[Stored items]
=== Section Start ===

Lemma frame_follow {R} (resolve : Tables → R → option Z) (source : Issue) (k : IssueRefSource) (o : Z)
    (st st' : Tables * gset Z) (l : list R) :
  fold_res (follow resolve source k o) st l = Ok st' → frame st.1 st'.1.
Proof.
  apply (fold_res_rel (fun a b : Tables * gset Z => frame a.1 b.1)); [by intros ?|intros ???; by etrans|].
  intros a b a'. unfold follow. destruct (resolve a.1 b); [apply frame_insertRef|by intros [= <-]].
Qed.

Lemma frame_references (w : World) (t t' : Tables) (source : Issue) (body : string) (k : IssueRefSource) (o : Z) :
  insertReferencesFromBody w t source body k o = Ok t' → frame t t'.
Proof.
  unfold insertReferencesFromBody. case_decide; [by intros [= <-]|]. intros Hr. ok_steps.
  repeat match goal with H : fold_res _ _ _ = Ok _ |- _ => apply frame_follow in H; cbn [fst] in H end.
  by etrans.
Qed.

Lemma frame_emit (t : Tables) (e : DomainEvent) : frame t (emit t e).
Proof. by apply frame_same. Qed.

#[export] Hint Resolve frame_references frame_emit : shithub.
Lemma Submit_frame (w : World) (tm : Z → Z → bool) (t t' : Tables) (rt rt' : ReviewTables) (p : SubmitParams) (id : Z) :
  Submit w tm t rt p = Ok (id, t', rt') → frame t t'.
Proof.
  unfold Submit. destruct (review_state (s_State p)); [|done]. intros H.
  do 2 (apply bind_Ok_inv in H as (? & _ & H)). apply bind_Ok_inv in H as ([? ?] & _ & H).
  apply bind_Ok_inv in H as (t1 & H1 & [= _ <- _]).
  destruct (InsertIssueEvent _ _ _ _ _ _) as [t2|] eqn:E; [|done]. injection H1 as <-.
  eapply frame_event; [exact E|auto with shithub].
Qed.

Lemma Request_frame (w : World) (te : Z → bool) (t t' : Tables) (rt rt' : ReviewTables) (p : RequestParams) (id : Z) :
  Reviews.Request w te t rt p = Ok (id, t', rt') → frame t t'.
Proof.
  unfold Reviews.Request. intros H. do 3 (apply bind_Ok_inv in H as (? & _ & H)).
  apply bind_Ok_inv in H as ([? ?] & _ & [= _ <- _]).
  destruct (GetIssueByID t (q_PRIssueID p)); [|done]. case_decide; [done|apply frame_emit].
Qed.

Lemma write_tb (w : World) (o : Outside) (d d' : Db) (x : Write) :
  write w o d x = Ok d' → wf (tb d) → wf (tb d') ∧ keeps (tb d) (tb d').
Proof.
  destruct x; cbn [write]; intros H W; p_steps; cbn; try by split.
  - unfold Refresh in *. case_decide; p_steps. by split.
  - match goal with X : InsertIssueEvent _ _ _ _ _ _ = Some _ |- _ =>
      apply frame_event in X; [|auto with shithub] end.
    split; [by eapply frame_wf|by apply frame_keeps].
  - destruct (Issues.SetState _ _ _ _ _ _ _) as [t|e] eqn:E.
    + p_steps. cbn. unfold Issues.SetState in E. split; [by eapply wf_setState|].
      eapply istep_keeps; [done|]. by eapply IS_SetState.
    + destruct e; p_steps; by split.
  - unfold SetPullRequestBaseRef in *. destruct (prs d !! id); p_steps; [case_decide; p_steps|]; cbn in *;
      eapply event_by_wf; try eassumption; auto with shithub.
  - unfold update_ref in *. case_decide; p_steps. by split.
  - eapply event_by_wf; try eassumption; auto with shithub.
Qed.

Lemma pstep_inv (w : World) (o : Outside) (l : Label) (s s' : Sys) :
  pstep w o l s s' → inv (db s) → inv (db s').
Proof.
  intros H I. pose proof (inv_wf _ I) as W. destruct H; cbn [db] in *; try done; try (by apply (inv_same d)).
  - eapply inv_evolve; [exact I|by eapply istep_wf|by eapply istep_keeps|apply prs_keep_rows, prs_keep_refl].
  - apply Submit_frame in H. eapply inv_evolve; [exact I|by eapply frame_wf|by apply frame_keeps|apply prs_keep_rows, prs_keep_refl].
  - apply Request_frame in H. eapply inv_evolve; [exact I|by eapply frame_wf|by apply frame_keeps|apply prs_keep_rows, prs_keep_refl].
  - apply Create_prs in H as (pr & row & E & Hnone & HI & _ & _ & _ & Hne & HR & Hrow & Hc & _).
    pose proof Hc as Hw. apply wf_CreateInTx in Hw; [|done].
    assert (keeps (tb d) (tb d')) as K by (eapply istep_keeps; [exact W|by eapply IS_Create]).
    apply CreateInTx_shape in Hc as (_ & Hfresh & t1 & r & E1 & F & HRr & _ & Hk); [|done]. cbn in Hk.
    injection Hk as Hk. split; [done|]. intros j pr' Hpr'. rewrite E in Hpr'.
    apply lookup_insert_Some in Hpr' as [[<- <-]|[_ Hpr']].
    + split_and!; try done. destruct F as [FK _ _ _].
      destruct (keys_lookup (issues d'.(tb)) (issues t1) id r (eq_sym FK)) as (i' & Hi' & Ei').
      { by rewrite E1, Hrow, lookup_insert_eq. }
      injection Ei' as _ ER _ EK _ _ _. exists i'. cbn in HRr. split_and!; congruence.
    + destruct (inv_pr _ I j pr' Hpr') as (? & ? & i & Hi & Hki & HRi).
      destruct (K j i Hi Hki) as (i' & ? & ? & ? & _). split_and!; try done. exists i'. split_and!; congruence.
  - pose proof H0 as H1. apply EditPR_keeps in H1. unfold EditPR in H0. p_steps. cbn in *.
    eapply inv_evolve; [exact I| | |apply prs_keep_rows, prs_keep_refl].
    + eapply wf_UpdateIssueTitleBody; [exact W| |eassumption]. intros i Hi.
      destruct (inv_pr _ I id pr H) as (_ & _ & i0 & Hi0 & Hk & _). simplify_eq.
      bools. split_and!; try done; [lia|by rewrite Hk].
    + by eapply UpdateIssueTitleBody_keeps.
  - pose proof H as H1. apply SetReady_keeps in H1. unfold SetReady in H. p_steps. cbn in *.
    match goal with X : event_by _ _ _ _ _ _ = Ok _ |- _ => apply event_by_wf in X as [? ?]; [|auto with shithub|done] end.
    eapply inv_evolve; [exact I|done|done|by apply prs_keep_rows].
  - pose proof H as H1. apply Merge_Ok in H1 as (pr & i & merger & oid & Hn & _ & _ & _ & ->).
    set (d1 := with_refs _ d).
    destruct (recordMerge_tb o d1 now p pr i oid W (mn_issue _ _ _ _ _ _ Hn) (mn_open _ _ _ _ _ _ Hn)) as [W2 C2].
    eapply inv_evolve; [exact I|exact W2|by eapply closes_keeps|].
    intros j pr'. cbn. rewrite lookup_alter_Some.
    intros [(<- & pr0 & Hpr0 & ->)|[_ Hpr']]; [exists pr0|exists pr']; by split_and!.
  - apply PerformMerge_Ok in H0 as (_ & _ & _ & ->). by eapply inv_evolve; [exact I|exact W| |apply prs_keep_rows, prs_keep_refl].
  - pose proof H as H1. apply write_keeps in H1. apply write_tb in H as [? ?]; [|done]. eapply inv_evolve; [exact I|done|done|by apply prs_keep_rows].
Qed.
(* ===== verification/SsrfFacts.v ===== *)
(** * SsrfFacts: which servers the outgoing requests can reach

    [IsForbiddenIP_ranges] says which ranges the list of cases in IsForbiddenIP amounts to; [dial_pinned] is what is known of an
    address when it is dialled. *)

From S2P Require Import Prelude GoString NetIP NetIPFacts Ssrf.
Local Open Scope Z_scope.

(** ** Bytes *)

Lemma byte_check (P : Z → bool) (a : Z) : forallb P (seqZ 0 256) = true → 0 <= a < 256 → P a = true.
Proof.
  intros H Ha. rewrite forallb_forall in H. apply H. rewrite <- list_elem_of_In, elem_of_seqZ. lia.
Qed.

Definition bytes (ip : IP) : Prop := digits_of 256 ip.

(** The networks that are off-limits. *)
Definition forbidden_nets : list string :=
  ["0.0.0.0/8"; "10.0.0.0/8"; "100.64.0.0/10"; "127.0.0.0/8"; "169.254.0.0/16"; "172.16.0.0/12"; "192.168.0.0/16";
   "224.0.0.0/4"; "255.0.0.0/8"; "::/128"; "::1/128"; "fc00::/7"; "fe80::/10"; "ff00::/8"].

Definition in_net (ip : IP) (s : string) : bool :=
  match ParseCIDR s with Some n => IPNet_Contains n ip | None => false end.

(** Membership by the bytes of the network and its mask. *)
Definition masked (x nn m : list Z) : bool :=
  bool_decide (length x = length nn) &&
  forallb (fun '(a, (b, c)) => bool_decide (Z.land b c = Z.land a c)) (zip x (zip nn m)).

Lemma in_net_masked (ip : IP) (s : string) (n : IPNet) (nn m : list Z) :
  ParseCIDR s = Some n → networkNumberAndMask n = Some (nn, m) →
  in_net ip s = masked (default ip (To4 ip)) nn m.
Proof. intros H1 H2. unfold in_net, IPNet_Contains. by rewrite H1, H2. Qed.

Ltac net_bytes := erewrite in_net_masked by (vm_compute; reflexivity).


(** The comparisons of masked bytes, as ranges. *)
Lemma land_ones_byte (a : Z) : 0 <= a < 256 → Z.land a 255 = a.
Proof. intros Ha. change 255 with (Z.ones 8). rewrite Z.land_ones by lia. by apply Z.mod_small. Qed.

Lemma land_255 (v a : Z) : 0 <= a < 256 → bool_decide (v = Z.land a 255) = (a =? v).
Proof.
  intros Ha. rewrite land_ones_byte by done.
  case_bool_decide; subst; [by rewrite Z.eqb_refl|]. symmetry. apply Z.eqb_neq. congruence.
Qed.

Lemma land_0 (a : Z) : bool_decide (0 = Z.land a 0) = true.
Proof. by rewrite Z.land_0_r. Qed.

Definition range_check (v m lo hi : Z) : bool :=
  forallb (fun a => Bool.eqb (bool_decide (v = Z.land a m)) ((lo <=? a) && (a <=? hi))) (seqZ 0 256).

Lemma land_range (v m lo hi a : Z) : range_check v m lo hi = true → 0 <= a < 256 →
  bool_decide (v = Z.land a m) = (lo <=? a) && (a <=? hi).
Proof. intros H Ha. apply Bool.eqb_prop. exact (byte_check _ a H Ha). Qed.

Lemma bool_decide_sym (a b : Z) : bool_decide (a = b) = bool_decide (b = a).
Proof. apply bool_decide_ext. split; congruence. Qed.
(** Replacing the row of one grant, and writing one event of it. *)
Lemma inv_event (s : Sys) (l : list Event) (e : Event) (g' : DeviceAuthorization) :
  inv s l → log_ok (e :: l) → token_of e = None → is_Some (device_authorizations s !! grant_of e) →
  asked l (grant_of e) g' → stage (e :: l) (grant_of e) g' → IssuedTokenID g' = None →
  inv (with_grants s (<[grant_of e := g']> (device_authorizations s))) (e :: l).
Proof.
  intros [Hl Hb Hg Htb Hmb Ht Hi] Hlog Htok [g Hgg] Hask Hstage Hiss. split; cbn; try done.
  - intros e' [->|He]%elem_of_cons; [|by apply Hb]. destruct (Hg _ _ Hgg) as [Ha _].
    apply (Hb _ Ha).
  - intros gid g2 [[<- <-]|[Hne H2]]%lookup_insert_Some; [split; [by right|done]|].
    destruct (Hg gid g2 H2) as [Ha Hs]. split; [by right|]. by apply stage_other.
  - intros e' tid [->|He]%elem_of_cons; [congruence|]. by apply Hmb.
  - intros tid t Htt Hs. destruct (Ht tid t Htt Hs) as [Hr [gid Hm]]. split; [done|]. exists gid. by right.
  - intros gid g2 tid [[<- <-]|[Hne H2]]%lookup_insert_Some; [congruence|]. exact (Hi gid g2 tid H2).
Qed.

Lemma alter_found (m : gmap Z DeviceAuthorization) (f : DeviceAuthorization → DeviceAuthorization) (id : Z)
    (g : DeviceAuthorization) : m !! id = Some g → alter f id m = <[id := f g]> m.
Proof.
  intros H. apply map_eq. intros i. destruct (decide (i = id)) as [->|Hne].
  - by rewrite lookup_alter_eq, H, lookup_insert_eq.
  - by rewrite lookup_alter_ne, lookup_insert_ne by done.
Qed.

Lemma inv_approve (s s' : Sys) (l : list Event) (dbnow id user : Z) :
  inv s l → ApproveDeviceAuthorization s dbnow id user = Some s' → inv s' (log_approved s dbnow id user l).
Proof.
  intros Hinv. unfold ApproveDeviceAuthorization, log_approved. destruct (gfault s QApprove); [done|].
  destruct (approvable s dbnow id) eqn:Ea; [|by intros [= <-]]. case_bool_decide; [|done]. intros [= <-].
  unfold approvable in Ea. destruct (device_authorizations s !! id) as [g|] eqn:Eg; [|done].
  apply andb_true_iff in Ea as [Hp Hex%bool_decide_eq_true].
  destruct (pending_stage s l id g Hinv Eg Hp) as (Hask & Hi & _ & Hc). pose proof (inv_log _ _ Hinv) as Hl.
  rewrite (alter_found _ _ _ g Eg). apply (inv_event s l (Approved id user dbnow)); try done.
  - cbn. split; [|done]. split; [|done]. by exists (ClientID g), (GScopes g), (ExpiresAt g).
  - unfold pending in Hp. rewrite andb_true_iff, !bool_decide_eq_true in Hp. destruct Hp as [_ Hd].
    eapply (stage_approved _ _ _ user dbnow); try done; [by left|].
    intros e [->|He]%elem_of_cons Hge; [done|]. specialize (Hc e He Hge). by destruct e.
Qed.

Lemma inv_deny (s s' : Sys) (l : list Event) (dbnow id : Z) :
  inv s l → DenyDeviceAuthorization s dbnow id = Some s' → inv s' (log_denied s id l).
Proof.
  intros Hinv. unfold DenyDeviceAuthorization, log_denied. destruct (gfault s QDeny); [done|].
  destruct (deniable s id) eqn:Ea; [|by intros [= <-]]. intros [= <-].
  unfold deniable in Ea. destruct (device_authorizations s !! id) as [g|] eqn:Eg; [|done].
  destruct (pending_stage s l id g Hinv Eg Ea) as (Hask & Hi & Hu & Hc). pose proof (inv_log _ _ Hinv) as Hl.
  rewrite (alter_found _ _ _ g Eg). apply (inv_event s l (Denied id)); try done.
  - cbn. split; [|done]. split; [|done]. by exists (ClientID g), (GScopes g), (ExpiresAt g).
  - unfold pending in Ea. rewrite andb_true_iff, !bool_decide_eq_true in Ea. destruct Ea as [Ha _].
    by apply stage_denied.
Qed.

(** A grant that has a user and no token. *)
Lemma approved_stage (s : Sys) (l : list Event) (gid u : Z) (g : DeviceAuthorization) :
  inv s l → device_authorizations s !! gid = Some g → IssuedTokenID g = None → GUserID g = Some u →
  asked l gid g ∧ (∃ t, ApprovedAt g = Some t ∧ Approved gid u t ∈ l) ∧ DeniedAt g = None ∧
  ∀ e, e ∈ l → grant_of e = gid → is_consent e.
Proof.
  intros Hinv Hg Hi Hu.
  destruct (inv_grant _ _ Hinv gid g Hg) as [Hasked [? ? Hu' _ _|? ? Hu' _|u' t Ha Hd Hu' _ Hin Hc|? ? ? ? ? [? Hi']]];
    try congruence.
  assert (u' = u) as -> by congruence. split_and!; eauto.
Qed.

=== Section End ===

THE PROBLEM
Taking the records above, retype every line from the one with "Lemma land_range (v" down to the one with "asked l (grant_of", exactly and with nothing else.

RESULT OF THE TASK
Lemma land_range (v m lo hi a : Z) : range_check v m lo hi = true → 0 <= a < 256 →
  bool_decide (v = Z.land a m) = (lo <=? a) && (a <=? hi).
Proof. intros H Ha. apply Bool.eqb_prop. exact (byte_check _ a H Ha). Qed.

Lemma bool_decide_sym (a b : Z) : bool_decide (a = b) = bool_decide (b = a).
Proof. apply bool_decide_ext. split; congruence. Qed.
(** Replacing the row of one grant, and writing one event of it. *)
Lemma inv_event (s : Sys) (l : list Event) (e : Event) (g' : DeviceAuthorization) :
  inv s l → log_ok (e :: l) → token_of e = None → is_Some (device_authorizations s !! grant_of e) →
  asked l (grant_of e) g' → stage (e :: l) (grant_of e) g' → IssuedTokenID g' = None →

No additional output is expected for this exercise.